When bounce is called then this sends a message to the bouncer. When the message is handled, the last_message is saved to the state and the timeout is returned as the third element in the tuple. The :timeout message is received unless another bounce/2 occurs within the timeout period.

While handling the timeout we send the last_message (:generate_new_password) back to our LiveView.

def handle_info(:timeout, s = %{receiver: receiver, last_message: last_message}) do
  send(receiver, last_message)
  {:noreply, %{s | last_message: nil}}
end

Testing

I have not been great about testing driving the LiveView. If I were to retrofit some tests, it would make sense to decouple the backend with a behaviour for stubs or mocks.

The debouncer is tested, as is the back-end.

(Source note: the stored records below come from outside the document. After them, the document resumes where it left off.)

Lemma sys_step_ok S S' L :
  sys_ok S L → sys_step S S' → (∃ L', sys_ok S' L') ∧ (abs S' = abs S ∨ object_step (abs S) (abs S')).
Proof.
  intros HS Hstep. destruct Hstep as [S0 i th c th' s' Hi Hc E]. destruct HS as [Hs Hth Hap].
  destruct (step_spec c (list_ S0) L th Hs Hc (Hth i th Hi)) as (th2 & s2 & E2 & L' & o & Hs' & Hok & Hev & Ho & Hown & Hst).
  rewrite E in E2. injection E2 as <- <-.
  assert (∀ j tj, j ≠ i → threads S0 !! j = Some tj → ∀ y, owns tj = Some y → o ≠ Some y) as Hother.
  { intros j tj Hji Hj y Hy Eo. destruct (Ho y Eo) as [Hy'|Hfresh]; [by apply Hji, (Hap j i tj th y)|].
    destruct (Hth j tj Hj) as [Hown' _]. destruct (Hown' y Hy) as ([k Hk] & _).
    unfold key_of in Hk. by rewrite Hfresh in Hk. }
  pose proof (lookup_lt_Some _ _ _ Hi) as Hlt.
  assert (∀ j tj, <[i:=th']> (threads S0) !! j = Some tj → j = i ∧ tj = th' ∨ j ≠ i ∧ threads S0 !! j = Some tj) as Hlk.
  { intros j tj. destruct (decide (j = i)) as [->|].
    - rewrite list_lookup_insert_eq by done. naive_solver.
    - rewrite list_lookup_insert_ne by done. auto. }
  split.
  - exists L'. split; cbn; [done| |].
    + intros j tj [[-> ->]|[Hji Hj]]%Hlk; [done|].
      apply (thread_stable (list_ S0) L s' L' o Hs Hev tj); [by apply (Hother j)|by apply (Hth j)].
    + intros j j' tj tj' y [[-> ->]|[Hji Hj]]%Hlk [[-> ->]|[Hji' Hj']]%Hlk Hy Hy'; [done| | |by apply (Hap j j' tj tj' y)].
      * destruct Hown as [Hown|Hown]; [|congruence]. destruct (Hother j' tj' Hji' Hj' y Hy'). congruence.
      * destruct Hown as [Hown|Hown]; [|congruence]. destruct (Hother j tj Hji Hj y Hy). congruence.
  - assert (status_of s' <$> <[i:=th']> (threads S0) =
      <[i := status_of s' th']> (status_of (list_ S0) <$> threads S0)) as Hsts.
    { rewrite list_fmap_insert. apply list_eq. intros j. destruct (decide (j = i)) as [->|].
      - by rewrite !list_lookup_insert_eq by (by rewrite length_fmap).
      - rewrite !list_lookup_insert_ne, !list_lookup_fmap by done.
        destruct (threads S0 !! j) as [tj|] eqn:Hj; [|done]. cbn. f_equal.
        apply (thread_stable (list_ S0) L s' L' o Hs Hev tj); [by apply (Hother j)|by apply (Hth j)]. }
    unfold abs. cbn [list_ threads]. rewrite Hsts. destruct Hst as [[-> ->]|Hst]; [left|right].
    + f_equal. apply list_insert_id. by rewrite list_lookup_fmap, Hi.
    + apply (object_step_thread _ _ i (status_of (list_ S0) th)); [by rewrite list_lookup_fmap, Hi|done].
Qed.

Lemma sys_run_ok S S' L :
  sys_ok S L → rtc sys_step S S' → (∃ L', sys_ok S' L') ∧ rtc object_step (abs S) (abs S').
Proof.
  intros HS Hrun. revert L HS. induction Hrun as [S|S S1 S2 Hstep _ IH]; intros L HS; [by split; [exists L|]|].
  destruct (sys_step_ok S S1 L HS Hstep) as [[L1 HS1] Habs]. destruct (IH L1 HS1) as [HS2 Hrun].
  split; [done|]. destruct Habs as [Habs|Habs]; [by rewrite Habs in Hrun|by eapply rtc_l].
Qed.

Lemma make_ok mh br s n :
  make mh br = Ok s → mh < Z.of_nat kMaxPossibleHeight →
  sys_ok (MkSys s (replicate n (Idle None))) (λ _, []) ∧ abs (MkSys s (replicate n (Idle None))) = ([], replicate n Quiet).
Proof.
  intros Hm Hlt. unfold make in Hm. apply bind_Ok in Hm as (? & Hb%require_Ok & Hm).
  apply bind_Ok in Hm as (? & _ & Hm). apply bind_Ok in Hm as (? & _ & [= <-]).
  apply andb_true_iff in Hb as [Hb _]. apply Z.ltb_lt in Hb. set (s := Mk _ _ _ _).
  assert (shape s (λ _, [])) as Hs.
  { split; cbn; try done.
    - lia.
    - intros i j m Hi Hj. destruct j; [|done]. injection Hj as <-. unfold slot. cbn. by rewrite lookup_replicate_2.
    - by intros m ?%not_elem_of_nil.
    - constructor. }
  split; [split; cbn; [done| |]|].
  - by intros i th [-> _]%lookup_replicate_1.
  - by intros i j th th' y [-> _]%lookup_replicate_1 _ Hy.
  - unfold abs. cbn [list_ threads]. rewrite (contents_shape s _ Hs), fmap_replicate. done.
Qed.

(** ** A caller on its own

    Nothing moves between the search and the linking, so every
    compare-exchange wins and the insert ends after a number of steps bounded
    by the height and the length of the list. *)

Definition tight_at s f (j : nat) : Prop := ∃ p n,
  prev_ (f_splice f) !! j = Some (Some p) ∧ splice_next_ (f_splice f) !! j = Some n ∧ slot s p j = Some n.

Definition tight s th : Prop :=
  match th with
  | InsertLoad _ _ | InsertRaise _ _ _ _ | InsertDone _ _ _ => True
  | SpliceAt f i _ _ => ∀ j, (i < j < f_height f)%nat → tight_at s f j
  | LinkAt f i => ∀ j, (i ≤ j < f_height f)%nat → tight_at s f j
  | _ => False
  end.

(** Steps that remain. *)
Definition remaining s th : nat :=
  let top := (2 * kMaxHeight_ s + length (level_nodes s 0))%nat in
  match th with
  | InsertLoad _ _ => top + 5
  | InsertRaise _ _ _ mh => top + if (max_height_ s =? mh)%nat then 3 else 4
  | SpliceAt _ i before _ => kMaxHeight_ s + 2 + i + ahead s (level_nodes s) before
  | LinkAt f i => S (f_height f - i)
  | _ => 0
  end%nat.

Definition finished th : bool := match th with InsertDone _ _ _ => true | _ => false end.

Lemma ahead_nodes s L n : shape s L → ahead s (level_nodes s) n = ahead s L n.
Proof. intros Hs. unfold ahead. by rewrite (level_nodes_shape s L) by (done || pose proof (sh_bound _ _ Hs); lia). Qed.

Lemma recompute_tight s L y k h mh th :
  shape s L → (h ≤ mh ≤ kMaxHeight_ s)%nat → recompute y k h mh = Ok th →
  tight s th ∧ (remaining s th < 2 * kMaxHeight_ s + length (level_nodes s 0) + 3)%nat.
Proof.
  intros Hs Hh E. unfold recompute in E. repeat (apply bind_Ok in E as (? & ? & E)). injection E as <-.
  split; [intros j Hj; cbn in *; lia|]. cbn. pose proof (ahead_le s (level_nodes s) head_). lia.
Qed.

Lemma tight_spliced s L f i p n v j :
  shape s L → frame_ok s f → (i < height_ (f_splice f))%nat → slot s p i = Some n →
  (j ≠ i → tight_at s f j) → tight_at s (spliced f i p n v) j.
Proof.
  intros Hs Hf Hi Hslot Hj. pose proof (sh_bound _ _ Hs). pose proof (fr_height _ _ Hf).
  assert (i < length (prev_ (f_splice f)))%nat by (rewrite (fr_prev _ _ Hf); lia).
  assert (i < length (splice_next_ (f_splice f)))%nat by (rewrite (fr_next _ _ Hf); lia).
  destruct (decide (j = i)) as [->|Hji].
  - exists p, n. cbn. by rewrite !list_lookup_insert_eq by done.
  - destruct (Hj Hji) as (p' & n' & ? & ? & ?). exists p', n'. cbn. by rewrite !list_lookup_insert_ne by done.
Qed.

Lemma alone_splice s L k f i before after th' s' :
  shape s L → thread_ok s L (SpliceAt f i before after) → tight s (SpliceAt f i before after) →
  step (alone s k) s (SpliceAt f i before after) = Ok (th', s') →
  tight s' th' ∧ (remaining s' th' < remaining s (SpliceAt f i before after))%nat.
Proof.
  intros Hs [Hown (Hf & Hi & Hl & Hr & Hsp)] Ht E. pose proof (sh_bound _ _ Hs). pose proof (fr_height _ _ Hf).
  destruct (splice_body_spec s L (f_key f) i after before) as (o & Eo & Ho); try done; [lia|].
  cbn [step] in E. unfold splice_step in E. rewrite Eo in E. cbn [mbind result_bind] in E.
  destruct o as [b|[p n]].
  { injection E as <- <-. split; [done|]. cbn. rewrite !(ahead_nodes s L) by done. lia. }
  destruct Ho as (-> & Hn & Hslot). rewrite (set_splice_frame s L) in E by done. cbn [mbind result_bind] in E.
  assert (∀ j, (i ≤ j < f_height f)%nat → tight_at s (spliced f i before n (f_valid f)) j) as Ht'.
  { intros j Hj. apply (tight_spliced s L); try done. intros Hji. apply Ht. lia. }
  destruct (Nat.eqb_spec i 0) as [->|Hi0]; cbn [mbind result_bind] in E; injection E as <- <-.
  - split; [done|]. cbn. lia.
  - split; [|cbn; lia]. intros j Hj. apply Ht'. cbn in *. lia.
Qed.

Backend - generating the passwords

I will write this up in a later post.

Next functionality (possibly)

The app is pretty complete. I would quite to add an option for an alternative, more fun, pool of words extracted from a few books from Project Gutenberg.

Next projects

Possibly:

  • A cheaper deploy without the load balancer, perhaps using DNSimple to manage SSL certificates
  • Deploying by user Packer to build a custom AMI that include the release (and possibly ssl certificates).
  • A package to generating the release scripts and Terraform etc .. for quick start project deployment.
  • Something with Nerves which I haven’t used for a while, and miss.